UK Parliament / Open data

Domestic Abuse Bill

My Lords, I am very grateful to the noble Baroness, Lady Lister, for proposing Amendment 152, which it is my privilege to co-sponsor, and, indeed, for her excellent speech in opening the debate on this group of amendments. I also look forward to the speech from the noble Lord, Lord Best, who knows more about housing matters than anyone it has ever been my pleasure to work with.

This amendment concerns the application of universal credit, so perhaps I need to say at the outset that the notion of a unified benefits system is one that I and, I suspect, my right reverend and most reverend friends on these Benches will heartily endorse. The mix and mess of the separate systems that it replaced was well overdue for retirement. There are, of course, proper questions about the level of such benefits and what caps, if any, should generally apply if we are to maintain a proper incentive to find work. However, as the noble Baroness, Lady Lister, indicated, those are for another day.

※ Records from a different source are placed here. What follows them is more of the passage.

Lemma typed_failed s p m st now s' : typed s → probe_failed s p m st now = Some s' → typed s'.
Proof.
  intros H E. unfold probe_failed in E. bind_inv E. destruct p0 as [x r]. simplify_eq.
  apply stored_failure in E0; [|apply ty_stored; auto with typed].
  cbn [fst snd]. match goal with |- typed (if _ then set_bootstrap ?s1 _ _ _ _ else _) => assert (typed s1) as Hs1 end.
  { destruct x; auto 6 with typed. }
  case_bool_decide; [|done]. apply typed_bootstrap; [done|]. by apply ty_bootstrap.
Qed.

Lemma typed_expire q s now s' : typed s → expire_loop q s now = Some s' → typed s'.
Proof.
  revert s; induction q as [|[d key] q IH]; intros s H E; cbn [expire_loop] in E; [by simplify_eq|].
  case_match; [by simplify_eq|]. assert (typed (set_flight s (pending s) q (subnet_in_flight s) (next_tid s)))
    as Hs1 by auto with typed.
  destruct (pending _ !! key); [|by eapply IH]. case_bool_decide; [|by eapply IH]. bind_inv E.
  eapply IH; [|done]. eapply typed_failed; [|done]. auto with typed.
Qed.

Lemma typed_tick s q now s' : typed s → on_schedule_tick rnd el s q now = Some s' → typed s'.
Proof.
  intros H E. unfold on_schedule_tick in E. bind_inv E. apply typed_expire in E0; [|done].
  set (s1 := maybe_resolve_bootstrap c now) in E. assert (typed s1) as Hs1.
  { unfold s1, maybe_resolve_bootstrap. destruct (negb _); [done|]. destruct (BootstrapGate.should_bootstrap _ _ _ _).
    auto with typed. }
  clearbody s1. destruct (RateBucket.try_take _ _ _). bind_inv E. simplify_eq.
  apply typed_schedule in E1; [|auto with typed]. unfold sync_node_count. auto with typed.
Qed.

Lemma typed_admit s n now s' : typed s → node_wf n → admit_one el s n now = Some s' → typed s'.
Proof.
  intros H Hn E. unfold admit_one in E. bind_inv E. destruct p as [o p]. simplify_eq.
  apply queued_admit in E0; [|by apply ty_queued|done]. unfold count_admission. auto with typed.
Qed.

Lemma typed_accept s n now s' : typed s → node_wf n → accept_node el s n now = Some s' → typed s'.
Proof.
  intros H Hn E. unfold accept_node in E. bind_inv E. simplify_eq. apply typed_admit in E0; [|done..].
  unfold sync_node_count. auto with typed.
Qed.

Lemma typed_response s a tid r now s' :
  typed s → response_ok r → handle_response el s a tid r now = Some s' → typed s'.
Proof.
  intros H Hr E. unfold handle_response in E. destruct (pending s !! mkKey a tid) as [p|] eqn:Hp;
    [|simplify_eq; auto with typed].
  pose proof (ty_pending _ H _ _ Hp) as Hpn. simpl in Hpn.
  set (s1 := note (release_pending (forget s (mkKey a tid)) p) [MResponses] [("response", 1)]) in E.
  assert (typed s1) as Hs1 by (unfold s1; auto with typed). clearbody s1.
  set (s2 := if bool_decide (purpose p = BootstrapProbe) then _ else _) in E.
  assert (typed s2) as Hs2 by (unfold s2; case_bool_decide; auto with typed). clearbody s2.
  set (n := match r_id r with Some _ => _ | None => _ end) in E.
  assert (node_wf n) as Hn.
  { unfold n. destruct Hr as (Hid & _). destruct (r_id r); [|done]. case_bool_decide; [|done]. by split; [|split; [|apply Hpn]]. }
  clearbody n. destruct (ResponsiveReservoir.record _ _ _ _) as [r0|] eqn:E0; [|done].
  apply stored_record in E0; [|by apply ty_stored|done].
  set (o := (for_each_response_node _ _ _ _).2) in E.
  assert (∀ s3, o = Some s3 → typed s3) as Ho.
  { apply (response_nodes_inv _ (λ o, ∀ s3, o = Some s3 → typed s3)); [done| |].
    - intros [s3|] m Hi Hm s4; [|done]. intros E'. eapply typed_admit; [by apply Hi|done..].
    - intros s3 [= <-]. auto with typed. }
  clearbody o. destruct o; [|done]. simplify_eq. unfold sync_node_count. auto with typed.
Qed.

The amendment is simply about how far rules designed for the general context can safely be applied to the very specific circumstances of victims of domestic abuse and their dependants without those rules themselves becoming abusive. As a priest and, for two decades, a bishop in the established Church and as chair of numerous housing associations and housing charities over many years, I have seen all too often the enormous obstacles that lie ahead for anyone, especially a woman with children, fleeing domestic abuse. Too many too often give up and return to a place of damage and danger. Too many who escape face long periods in temporary and unsuitable accommodation, often beyond the point when they need the particular support services offered there. Sadly, too many die at the hands of their abuser.

The overriding purpose of the benefits system and of universal credit as its linchpin must be to help victims to make the transition for themselves and their children from the place of abuse via such short-term specialist accommodation as they require and into a settled home where they can begin to regain some normality in their lives. Only then can children be settled into schools with some hope of permanence, and a mother know what pattern of work will be practicable alongside her parenting responsibilities.

Capping as a feature of the benefits system was introduced primarily to encourage the take-up of employment. While some abuse victims have somehow managed to continue a successful work career—admirably so, even while being grossly mistreated at home—as we have heard in numerous speeches in this debate, it is all too common for a controlling partner to restrict or prevent their victim from accessing finance and the job market.

UK benefit rules already recognise that a woman fleeing abuse may not be in a position to seek work immediately. We cannot logically combine that proper yet modest degree of latitude with the blunt imposition

of a benefit cap. As the noble Baroness, Lady Lister, said, the principle that different levels of benefit should apply is already accepted when it comes to specialist accommodation.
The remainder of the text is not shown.